BEGIN The data

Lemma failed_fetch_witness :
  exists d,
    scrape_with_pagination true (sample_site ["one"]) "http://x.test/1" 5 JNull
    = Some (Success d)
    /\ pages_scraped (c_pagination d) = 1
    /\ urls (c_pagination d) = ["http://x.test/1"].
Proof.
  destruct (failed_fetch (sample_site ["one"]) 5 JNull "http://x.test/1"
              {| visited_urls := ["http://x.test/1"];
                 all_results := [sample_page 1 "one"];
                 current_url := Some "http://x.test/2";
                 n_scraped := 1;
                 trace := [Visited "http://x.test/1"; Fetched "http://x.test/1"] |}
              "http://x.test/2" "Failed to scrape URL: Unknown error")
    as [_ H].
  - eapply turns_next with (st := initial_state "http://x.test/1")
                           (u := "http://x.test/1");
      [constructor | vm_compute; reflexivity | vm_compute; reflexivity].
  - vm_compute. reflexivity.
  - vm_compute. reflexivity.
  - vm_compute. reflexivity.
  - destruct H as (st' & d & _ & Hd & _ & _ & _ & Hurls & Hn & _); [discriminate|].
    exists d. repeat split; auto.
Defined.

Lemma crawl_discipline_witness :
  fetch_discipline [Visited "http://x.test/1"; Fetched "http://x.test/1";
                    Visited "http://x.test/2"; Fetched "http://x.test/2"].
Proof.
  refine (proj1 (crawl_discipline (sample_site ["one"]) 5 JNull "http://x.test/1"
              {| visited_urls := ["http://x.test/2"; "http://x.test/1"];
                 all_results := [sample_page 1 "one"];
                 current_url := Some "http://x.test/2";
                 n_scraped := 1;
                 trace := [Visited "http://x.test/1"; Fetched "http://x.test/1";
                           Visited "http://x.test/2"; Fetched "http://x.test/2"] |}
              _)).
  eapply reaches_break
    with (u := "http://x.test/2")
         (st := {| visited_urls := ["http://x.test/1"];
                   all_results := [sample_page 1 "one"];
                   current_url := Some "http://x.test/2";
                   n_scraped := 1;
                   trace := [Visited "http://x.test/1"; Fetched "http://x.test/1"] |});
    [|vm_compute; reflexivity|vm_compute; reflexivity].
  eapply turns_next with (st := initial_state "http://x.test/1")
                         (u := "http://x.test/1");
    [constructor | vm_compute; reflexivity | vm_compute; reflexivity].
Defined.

END The data

§ **Work task**: Write out exactly those lines running from the line with "refine (proj1 (crawl_discipline" to the end of the data above, the first and last included.

§ **Expected output**:
  refine (proj1 (crawl_discipline (sample_site ["one"]) 5 JNull "http://x.test/1"
              {| visited_urls := ["http://x.test/2"; "http://x.test/1"];
                 all_results := [sample_page 1 "one"];
                 current_url := Some "http://x.test/2";
                 n_scraped := 1;
                 trace := [Visited "http://x.test/1"; Fetched "http://x.test/1";
                           Visited "http://x.test/2"; Fetched "http://x.test/2"] |}
              _)).
  eapply reaches_break
    with (u := "http://x.test/2")
         (st := {| visited_urls := ["http://x.test/1"];
                   all_results := [sample_page 1 "one"];
                   current_url := Some "http://x.test/2";
                   n_scraped := 1;
                   trace := [Visited "http://x.test/1"; Fetched "http://x.test/1"] |});
    [|vm_compute; reflexivity|vm_compute; reflexivity].
  eapply turns_next with (st := initial_state "http://x.test/1")
                         (u := "http://x.test/1");
    [constructor | vm_compute; reflexivity | vm_compute; reflexivity].
Defined.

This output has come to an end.